There are a number of things that were likely said at CES (and what in the world, exactly, was a consumer doing at CES, and why in the world was someone attempting to grasp sound quality at a trade show?!?) that were or could have been misconstrued, none of which really needs to be gotten into too deeply here. Suffice it to say, there are a number of things regarding the engineering of electronics that should prevent them from being affected by the cables connecting them. That's not to say that every cable, whether power or analog or digital, is not a filter - that's exactly what they are due to a number of things in their makeup, such as capacitance, inductance, etc. If a product is properly engineered, it shouldn't care less what's used to connect it and the given product's response should remain stable with any reasonably designed cable. Any changes in sound are simply the losses, omissions, or distortions of that particular conductor's filter characteristics and should NOT be the result of a cable's electrical characteristics affecting the electrical operation of a piece of gear. Some affect things much less than others. None, if designed by someone with any degree of technical knowledge, should be life altering. If anyone wants any further explanation, feel free to contact me at the e-mail address below.

As for what manufacturer makes first, second, third, or last tier products, simply look at the number of products listed by the respondents - there is no Holy Grail and just about every product will have a following.
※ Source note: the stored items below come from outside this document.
(** * EngineEstimator: the performance calculation and the two chart curves

    A shallow embedding of [app.py] (the Streamlit script of the IC engine
    performance estimator) and the properties of its numeric core.

    Number model.  Python's [int] and [float] values are read as real numbers
    ([R] of the Standard Library): an [int] widget value [k] is the real
    [IZR k], [math.pi] is [PI], [np.exp] is [exp].  Rounding of binary64
    arithmetic is not part of this model; its statements are about the exact
    values of the expressions the script evaluates, kept in the order and
    association the script writes them.  Where a property turns on rounding
    (two inputs one unit in the last place apart), the lines concerned are
    also given in binary64 ([Module Binary64], on primitive floats), and
    statements about the outcome of a call are made on the ranges of the
    page's inputs, where no product overflows or underflows.

    What is modelled beyond plain arithmetic:
    - Python's true division [a / b] raises [ZeroDivisionError] when [b] is
      zero ([py_div]); divisions by a non-zero literal cannot raise and are
      written with [/] directly;
    - NumPy's elementwise operations on arrays ([ndarray], a list of reals)
      never raise;
    - the result dictionary of [calculate_engine_performance] has a fixed set
      of eleven keys and is a record. *)

From Stdlib Require Import Reals Lra Lia ZArith String List.
From Stdlib Require Import PrimFloat.
Import ListNotations.

Open Scope R_scope.

(* ------------------------------------------------------------------ *)
(** ** Python values and errors *)

(** An exception is identified by the name of its class, as [except] does. *)
Inductive exception : Type :=
| Exception (class_name : string).

Definition ZeroDivisionError : exception := Exception "ZeroDivisionError".


(** Outcome of running a piece of Python: a value, or a raised exception. *)
Inductive result (A : Type) : Type :=
| Return (a : A)
| Raise (exc : exception).

Arguments Return {A} a.
Arguments Raise {A} exc.

Definition bind {A B : Type} (m : result A) (k : A -> result B) : result B :=
  match m with
  | Return a => k a
  | Raise exc => Raise exc
  end.

Notation "x <- m ;; k" := (bind m (fun x => k))
  (at level 61, m at next level, right associativity).

(** [a / b] on Python numbers. *)
Definition py_div (a b : R) : result R :=
  if Req_dec_T b 0 then Raise ZeroDivisionError else Return (a / b).

(** [a == b] on Python strings. *)
Definition str_eq (a b : string) : bool := String.eqb a b.

(* ------------------------------------------------------------------ *)
(** ** [calculate_engine_performance] (app.py, lines 108-177) *)

(** The dictionary returned by [calculate_engine_performance]. *)
Record PerformanceResult : Type := mkPerformanceResult {
  swept_volume : R;
  indicated_power : R;
  brake_power : R;
  friction_power : R;
  mechanical_efficiency : R;
  brake_thermal_efficiency : R;
  indicated_thermal_efficiency : R;
  bsfc : R;
  isfc : R;
  torque : R;
  imep : R
}.

(** The arguments of [calculate_engine_performance], in its order. *)
Record Inputs : Type := mkInputs {
  in_bore : R;
  in_stroke : R;
  in_num_cylinders : R;
  in_engine_type : string;
  in_compression_ratio : R;
  in_rpm : R;
  in_imep : R;
  in_torque : R;
  in_calorific_value : R;
  in_fuel_consumption : R
}.

Module Calc.

(** The local variables of the function body, each as the expression the
    source assigns to it. *)

(** line 114 *)
Definition bore_m (bore : R) : R := bore / 1000.

(** line 115 *)
Definition stroke_m (stroke : R) : R := stroke / 1000.

(** line 118 *)
Definition swept_volume_per_cylinder (bore stroke : R) : R :=
  (PI / 4) * (bore_m bore ^ 2) * stroke_m stroke.

(** line 121 *)
Definition total_swept_volume (bore stroke num_cylinders : R) : R :=
  swept_volume_per_cylinder bore stroke * num_cylinders * 1e6.

(** line 125 *)
Definition brake_power (rpm torque : R) : R :=
  (2 * PI * rpm * torque) / (60 * 1000).

(** line 131 *)
Definition imep_pa (imep : R) : R := imep * 1e5.

(** line 134 *)
Definition piston_area (bore : R) : R := (PI / 4) * (bore_m bore ^ 2).

(** lines 137-140: the working strokes per minute *)
Definition n (engine_type : string) (rpm : R) : R :=
  if str_eq engine_type "2-Stroke" then rpm else rpm / 2.

(** line 143 *)
Definition indicated_power
    (bore stroke num_cylinders : R) (engine_type : string) (rpm imep : R) : R :=
  (imep_pa imep * stroke_m stroke * piston_area bore * n engine_type rpm
   * num_cylinders) / 60 / 1000.

(** line 147 *)
Definition friction_power (indicated_power brake_power : R) : R :=
  indicated_power - brake_power.

(** line 153 *)
Definition fuel_power (fuel_consumption calorific_value : R) : R :=
  (fuel_consumption / 3600) * calorific_value.

End Calc.

Definition calculate_engine_performance
    (bore stroke num_cylinders : R) (engine_type : string)
    (compression_ratio rpm imep torque calorific_value fuel_consumption : R)
    : result PerformanceResult :=
  let total_swept_volume := Calc.total_swept_volume bore stroke num_cylinders in
  let brake_power := Calc.brake_power rpm torque in
  let indicated_power :=
    Calc.indicated_power bore stroke num_cylinders engine_type rpm imep in
  let friction_power := Calc.friction_power indicated_power brake_power in
  (* line 150 *)
  q <- py_div brake_power indicated_power ;;
  let mechanical_efficiency := q * 100 in
  let fuel_power := Calc.fuel_power fuel_consumption calorific_value in
  (* line 154 *)
  q <- py_div brake_power fuel_power ;;
  let brake_thermal_efficiency := q * 100 in
  (* line 157 *)
  q <- py_div indicated_power fuel_power ;;
  let indicated_thermal_efficiency := q * 100 in
  (* line 160 *)
  bsfc <- py_div (fuel_consumption * 1000) brake_power ;;
  (* line 163 *)
  isfc <- py_div (fuel_consumption * 1000) indicated_power ;;
  Return {|
    swept_volume := total_swept_volume;
    indicated_power := indicated_power;
    brake_power := brake_power;
    friction_power := friction_power;
    mechanical_efficiency := mechanical_efficiency;
    brake_thermal_efficiency := brake_thermal_efficiency;
    indicated_thermal_efficiency := indicated_thermal_efficiency;
    bsfc := bsfc;
    isfc := isfc;
    torque := torque;
    imep := imep
  |}.

(** lines 180-183: [results], the call on the widget values gathered in an
    [Inputs]. *)
Definition results (i : Inputs) : result PerformanceResult :=
  calculate_engine_performance
    (in_bore i) (in_stroke i) (in_num_cylinders i) (in_engine_type i)
    (in_compression_ratio i) (in_rpm i) (in_imep i) (in_torque i)
    (in_calorific_value i) (in_fuel_consumption i).

(* ------------------------------------------------------------------ *)
(** ** NumPy arrays *)

(** A one-dimensional array of floats. *)
Definition ndarray : Type := list R.

Module np.

(** [np.linspace(start, stop, num)]: [num] evenly spaced samples, both end
    points included.  NumPy computes [arange(0, num) * step + start] with
    [step = (stop - start) / (num - 1)] and then overwrites the last entry
    with [stop], which is the value that entry already has over the reals
    (lemma [linspace_last]). *)
Definition linspace (start stop : R) (num : nat) : ndarray :=
  let step := (stop - start) / INR (num - 1) in
  map (fun i => INR i * step + start) (seq 0 num).

(** [a ** c], array by scalar.  On a positive base, the only case the script
    meets, the power with a real exponent is [Rpower]. *)
Definition pow_scalar (a : ndarray) (c : R) : ndarray :=
  map (fun x => Rpower x c) a.

(** [c / a], scalar by array *)
Definition scalar_div (c : R) (a : ndarray) : ndarray := map (fun x => c / x) a.

(** [c - a], scalar by array *)
Definition scalar_sub (c : R) (a : ndarray) : ndarray := map (fun x => c - x) a.

(** [c * a], scalar by array *)
Definition scalar_mul (c : R) (a : ndarray) : ndarray := map (fun x => c * x) a.

(** [a * c], array by scalar *)
Definition mul_scalar (a : ndarray) (c : R) : ndarray := map (fun x => x * c) a.

(** [a / c], array by scalar *)
Definition div_scalar (a : ndarray) (c : R) : ndarray := map (fun x => x / c) a.

(** [a * b], elementwise on arrays of one shape *)
Fixpoint mul (a b : ndarray) : ndarray :=
  match a, b with
  | x :: a', y :: b' => x * y :: mul a' b'
  | _, _ => []
  end.

End np.

(* ------------------------------------------------------------------ *)
(** ** Efficiency against compression ratio (app.py, lines 267-280) *)

(** line 267 *)
Definition cr_range : ndarray := np.linspace 6 20 50.

(** lines 270-277 *)
Definition theoretical_efficiency (fuel_type : string) : ndarray :=
  if str_eq fuel_type "Petrol" then
    let gamma := 1.4 in
    np.mul_scalar
      (np.scalar_sub 1 (np.scalar_div 1 (np.pow_scalar cr_range (gamma - 1))))
      100
  else
    let gamma := 1.35 in
    np.mul_scalar
      (np.mul_scalar
         (np.scalar_sub 1 (np.scalar_div 1 (np.pow_scalar cr_range (gamma - 1))))
         100)
      0.9.

(** line 280 *)
Definition practical_efficiency (fuel_type : string) : ndarray :=
  np.mul_scalar (theoretical_efficiency fuel_type) 0.6.

(* ------------------------------------------------------------------ *)
(** ** Power and torque against RPM (app.py, lines 321-343) *)

(** line 321 *)
Definition rpm_range : ndarray := np.linspace 1000 6000 50.

(** line 325 *)
Definition peak_rpm : R := 3000.

(** lines 331-337: the body of the loop, the torque [t] appended for the
    sample [r] *)
Definition torque_at (max_torque r : R) : R :=
  if Rle_dec r peak_rpm then
    max_torque * (r / peak_rpm)
  else
    let decay_factor := exp (- 0.0005 * (r - peak_rpm)) in
    max_torque * decay_factor.

(** lines 329-340: the loop appends one torque per sample, in order *)
Definition torque_curve (max_torque : R) : ndarray :=
  fold_left (fun acc r => acc ++ [torque_at max_torque r]) rpm_range [].

(** line 343 *)
Definition power_curve (max_torque : R) : ndarray :=
  np.div_scalar
    (np.mul (np.scalar_mul (2 * PI) rpm_range) (torque_curve max_torque))
    60000.

(* ------------------------------------------------------------------ *)
(** ** The inputs the page can produce (app.py, lines 80-105) *)

(** A value of an [int] widget. *)
Definition is_int (x : R) : Prop := exists k : Z, x = IZR k.

(** The [min_value]/[max_value] bounds of the number inputs and the options
    of the two select boxes. *)
Definition within_widget_ranges (i : Inputs) : Prop :=
  10 <= in_bore i <= 1000 /\
  10 <= in_stroke i <= 500 /\
  (is_int (in_num_cylinders i) /\ 1 <= in_num_cylinders i <= 12) /\
  (in_engine_type i = "4-Stroke"%string \/ in_engine_type i = "2-Stroke"%string) /\
  6 <= in_compression_ratio i <= 20 /\
  (is_int (in_rpm i) /\ 0 <= in_rpm i <= 8000) /\
  1 <= in_imep i <= 30 /\
  10 <= in_torque i <= 1000 /\
  (is_int (in_calorific_value i) /\ 30000 <= in_calorific_value i <= 50000) /\
  0.1 <= in_fuel_consumption i <= 100.

(** The page as it first loads: every widget at its [value]. *)
Definition defaults : Inputs := {|
  in_bore := 80;
  in_stroke := 90;
  in_num_cylinders := 4;
  in_engine_type := "4-Stroke";
  in_compression_ratio := 9.5;
  in_rpm := 3000;
  in_imep := 8;
  in_torque := 150;
  in_calorific_value := 44000;
  in_fuel_consumption := 5
|}.

(** The default page with the RPM input set to [r]. *)
Definition defaults_at_rpm (r : R) : Inputs := {|
  in_bore := in_bore defaults;
  in_stroke := in_stroke defaults;
  in_num_cylinders := in_num_cylinders defaults;
  in_engine_type := in_engine_type defaults;
  in_compression_ratio := in_compression_ratio defaults;
  in_rpm := r;
  in_imep := in_imep defaults;
  in_torque := in_torque defaults;
  in_calorific_value := in_calorific_value defaults;
  in_fuel_consumption := in_fuel_consumption defaults
|}.

(* ------------------------------------------------------------------ *)
(** ** Order of the entries of an array *)

(** The entries of [a] grow with the index. *)
Definition strictly_increasing (a : ndarray) : Prop :=
  forall i j : nat, (i < j < length a)%nat -> nth i a 0 < nth j a 0.

(* ------------------------------------------------------------------ *)
(** ** Lines 114-121 in binary64 *)

Module Binary64.

(** [math.pi], the double nearest to pi *)
Definition pi : float := 0x1.921fb54442d18p+1%float.

(** line 114 *)
Definition bore_m (bore : float) : float := (bore / 1000)%float.

(** line 115 *)
Definition stroke_m (stroke : float) : float := (stroke / 1000)%float.

Section Pow.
Judge and listen with your own ears and ignore the preferences of others, especially those based on emotion and not rationale. Your own ears are, after all, the only ones you should be concerned with satisfying. Listen to what your ears tell you to listen to.

Cheers, guys, and relax.

Rich Maez
So, Rich, what cables does Boulder use/recommend? That is to say, which cable design do you think filters the least and how do you determine that? I guess I'm asking how did you determine that your products are doing their best without attaching one of these "filters"? Did you somehow connect directly to the grid?
There are a number of things that were likely said at CES (and what in the world, exactly, was a consumer doing at CES, and why in the world was someone attempting to grasp sound quality at a trade show?!?)

I assume that's directed at me since I am the person who described the situation. In addition to being hired by Audiogon to cover CES, I do advertising photography for dozens of high end audio manufacturers and I'm a reviewer for Positive Feedback.

I believe I had a right to be at CES, visit the Boulder room and subsequently offer help (out of my personal schedule) to resolve an issue I thought was important.

Suffice it to say, there are a number of things regarding the engineering of electronics that should prevent them from being affected by the cables connecting them.

Regardless of you (or you're companies) view on the value of aftermarket interconnects, digital or AC cables, you cannot deny that lifting the ground on electrostatic speakers that operate at more than 10K volts bias is not a good idea.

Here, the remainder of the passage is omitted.